To tell the truth, I’m worried. Worried because I see grown men and women falling for obvious social engineering scams. Grown men and women that, I feel, should know better. But more than this, I am seeing a pattern emerge; there seems to be an inherent willingness in us all to believe what we read, simply because it is written. Some have been trained out of this urge or have simply grown or matured out of it. But too many haven’t. I’m sure I risk scorn from some who might say I’m a smartarse. I’ll risk it.

Facebook – the tool of choice for those who like to interact with their world or just lurk watching others live – is where I see much of this behaviour manifest itself. Facebook gives us two innocuous little clicky things: Like and Share. But, like the proverbial iceberg, there’s a lot more under the surface. They carry responsibilities that many are unaware of.

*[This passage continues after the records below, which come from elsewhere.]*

(* ===== verification/Vocabulary.v ===== *)
(** The wire vocabulary ([crates/archivist-protocol/src/vocabulary.rs]) and
    the minting of identity handles ([correlation.rs]): identifier grammars,
    the digest newtypes, the closed enums and canonical UUID text.

    A text newtype is the text its [parse] admitted, a digest newtype its 32
    raw bytes.  The closed-enum macro is the class [ClosedEnum]; each
    instance supplies the variant list and the token of each variant. *)

From S2P Require Import Prelude Text Sha256.

Inductive GrammarError : Type := NotCanonical.

(** * Grammars *)

Definition is_lower_hex (c : Z) : bool := is_digit c || in_range 97 c 102.
Definition is_lowercase (c : Z) : bool := in_range 97 c 122.
Definition is_alphanumeric (c : Z) : bool :=
  is_digit c || in_range 65 c 90 || in_range 97 c 122.

(** Membership in a [matches!] byte set. *)
Definition one_of (c : Z) (set : list Z) : bool := existsb (Z.eqb c) set.

Definition uuid_char_ok (version : Z) (i : nat) (c : Z) : bool :=
  match i with
  | 8%nat | 13%nat | 18%nat | 23%nat => c =? 45
  | 14%nat => c =? 48 + version
  | 19%nat => one_of c (lit "89ab")
  | _ => is_lower_hex c
  end.

Fixpoint uuid_scan (version : Z) (i : nat) (raw : list Z) : bool :=
  match raw with
  | [] => true
  | c :: r => uuid_char_ok version i c && uuid_scan version (S i) r
  end.

Definition uuid_grammar (text : list Z) (version : Z) : bool :=
  let raw := as_bytes text in
  (length raw =? 36)%nat && uuid_scan version 0 raw.

Definition short_token_grammar (text : list Z) : bool :=
  match as_bytes text with
  | [] => false
  | c :: r =>
      (length (c :: r) <=? 64)%nat && (is_lowercase c || is_digit c) &&
      forallb (fun c => is_lowercase c || is_digit c || one_of c (lit "._-")) r
  end.

Definition version_token_grammar (text : list Z) : bool :=
  let raw := as_bytes text in
  (1 <=? length raw)%nat && (length raw <=? 32)%nat &&
  forallb (fun c => is_alphanumeric c || one_of c (lit "._+-")) raw.

Definition opaque_id_grammar (text : list Z) : bool :=
  (1 <=? length (as_bytes text))%nat && (length (as_bytes text) <=? 1024)%nat.

(** [&raw[i..j]]. *)
Definition slice (raw : list Z) (i j : nat) : list Z := take (j - i) (drop i raw).

Definition byte_at (raw : list Z) (i : nat) : Z := nth i raw 0.

Definition timestamp_grammar (text : list Z) : bool :=
  let raw := as_bytes text in
  let digits := forallb is_digit in
  if (35 <? length raw)%nat then false
  else if (length raw <? 20)%nat then false
  else if negb ((byte_at raw 4 =? 45) && (byte_at raw 7 =? 45) && (byte_at raw 10 =? 84)
                && (byte_at raw 13 =? 58) && (byte_at raw 16 =? 58)) then false
  else if negb (digits (slice raw 0 4) && digits (slice raw 5 7) && digits (slice raw 8 10))
  then false
  else if negb (digits (slice raw 11 13) && digits (slice raw 14 16)
                && digits (slice raw 17 19)) then false
  else
    let tail := drop 19 raw in
    let n := length tail in
    if negb (byte_at tail (n - 1) =? 90) then false
    else if (n =? 1)%nat then true
    else if (3 <=? n)%nat && (byte_at tail 0 =? 46)
    then digits (slice tail 1 (n - 1)) && (2 <=? n - 1)%nat && (n - 1 <=? 10)%nat
    else false.

Definition content_type_prefix : list Z := lit "multipart/related; boundary=".
(* ===== verification/Inventory.v ===== *)
(** The backlog inventory ([crates/archivist-client-core/src/inventory.rs])
    over the bounded status vocabulary
    ([crates/archivist-adapter-sdk/src/status.rs]).

    The state database is read through four queries; each is the list of rows
    SQLite returns, in its order, and the loaders fold over those rows.  The
    pass itself is pure: it measures every scan against the loaded context
    and aggregates the measurements per (adapter, account) scope.  Counters
    are unsigned 64-bit in the code; here they are integers and the sums are
    exact, as they are below 2^64. *)

From S2P Require Import Prelude Text Vocabulary.

(** * Status vocabulary *)

Definition source_id_grammar (text : list Z) : bool :=
  let raw := as_bytes text in
  let lower_hex := forallb is_lower_hex in
  (length raw =? 36)%nat &&
  lower_hex (slice raw 0 8) && (byte_at raw 8 =? 45) && lower_hex (slice raw 9 13)
  && (byte_at raw 13 =? 45) && lower_hex (slice raw 14 18) && (byte_at raw 18 =? 45)
  && lower_hex (slice raw 19 23) && (byte_at raw 23 =? 45) && lower_hex (slice raw 24 36).

Definition account_label_grammar (text : list Z) : bool :=
  match as_bytes text with
  | [] => false
  | c :: r =>
      (length (c :: r) <=? 64)%nat && is_alphanumeric c &&
      forallb (fun c => is_alphanumeric c || one_of c (lit "._:-")) r
  end.

Inductive FreshnessLane := Freshness | Backfill.

Inductive CoverageState :=
| Absent | Unsupported | Failed | Partial | Current | FullyBackfilled.

Inductive ScanClassification :=
| ScanOk | RootAbsent | NoDatabase | TransportUnreachable | ReadError | PermissionDenied
| FingerprintUnsupported | NotObserved.

#[export] Instance FreshnessLane_eq : EqDecision FreshnessLane.
Proof. solve_decision. Defined.
#[export] Instance CoverageState_eq : EqDecision CoverageState.
Proof. solve_decision. Defined.
#[export] Instance ScanClassification_eq : EqDecision ScanClassification.
Proof. solve_decision. Defined.

Definition FreshnessLane_token (l : FreshnessLane) : list Z :=
  match l with Freshness => lit "freshness" | Backfill => lit "backfill" end.
Definition CoverageState_token (s : CoverageState) : list Z :=
  match s with
  | Absent => lit "missing"
  | Unsupported => lit "unsupported"
  | Failed => lit "failed"
  | Partial => lit "partial"
  | Current => lit "current"
  | FullyBackfilled => lit "backfilled"
  end.
Definition ScanClassification_token (c : ScanClassification) : list Z :=
  match c with
  | ScanOk => lit "ok"
  | RootAbsent => lit "root-absent"
  | NoDatabase => lit "no-database"
  | TransportUnreachable => lit "transport-unreachable"
  | ReadError => lit "read-error"
  | PermissionDenied => lit "permission-denied"
  | FingerprintUnsupported => lit "fingerprint-unsupported"
  | NotObserved => lit "not-observed"
  end.

#[local] Ltac solve_complete := intros []; apply list_elem_of_In; simpl; tauto.
#[local] Ltac solve_token_inj := intros [] []; vm_compute; congruence.

#[export] Program Instance FreshnessLane_enum : ClosedEnum FreshnessLane :=
  {| variants := [Freshness; Backfill]; token := FreshnessLane_token |}.
Next Obligation. solve_complete. Qed.
Next Obligation. solve_token_inj. Qed.

#[export] Program Instance CoverageState_enum : ClosedEnum CoverageState :=
  {| variants := [Absent; Unsupported; Failed; Partial; Current; FullyBackfilled];
     token := CoverageState_token |}.
Next Obligation. solve_complete. Qed.
Next Obligation. solve_token_inj. Qed.

#[export] Program Instance ScanClassification_enum : ClosedEnum ScanClassification :=
  {| variants := [ScanOk; RootAbsent; NoDatabase; TransportUnreachable; ReadError;
                  PermissionDenied; FingerprintUnsupported; NotObserved];
     token := ScanClassification_token |}.
Next Obligation. solve_complete. Qed.
Next Obligation. solve_token_inj. Qed.

Definition rank (s : CoverageState) : Z :=
  match s with
  | Absent => 0
  | FullyBackfilled => 1
  | Current => 2
  | Partial => 3
  | Unsupported => 4
  | Failed => 5
  end.

Definition combine (self other : CoverageState) : CoverageState :=
  if rank self <? rank other then other else self.

Definition forced_coverage (c : ScanClassification) : option CoverageState :=
  match c with
  | RootAbsent | NoDatabase => Some Absent
  | FingerprintUnsupported => Some Unsupported
  | TransportUnreachable | ReadError | PermissionDenied => Some Failed
  | ScanOk | NotObserved => None
  end.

And here is why: when you click Like or Share you cause something to happen: that something is called publishing. That action has legalities all over it. The fact that it is, technically, “re-publishing” carries no weight from a legal standpoint.

Examples of the types of posts I’ve seen shared recently are:

  • picture of a male in late teens holding a beer bottle; there’s a warning to watch out for him in animal rescue shelters – he’s looking for dogs to use in dogfights.
  • picture of a middle-aged man, warning that he’s living in a certain locality and he is a convicted rapist and murderer.
  • missing person reports with accompanying messages begging everyone to share
  • Share-ing and Like-ing of competition links, willy-nilly
  • Instant noodles are coated with wax and cause cancer

Properly researched and checked, I have no problem with any of these things. But when it becomes indiscriminate, it then starts to gnaw at me. I note that many have taken to automatically re-publishing most of what flows in front of them with no filter whatsoever. Don’t they know they’re opening themselves up to libel suits? Or that they’re annoying their (more enlightened) friends?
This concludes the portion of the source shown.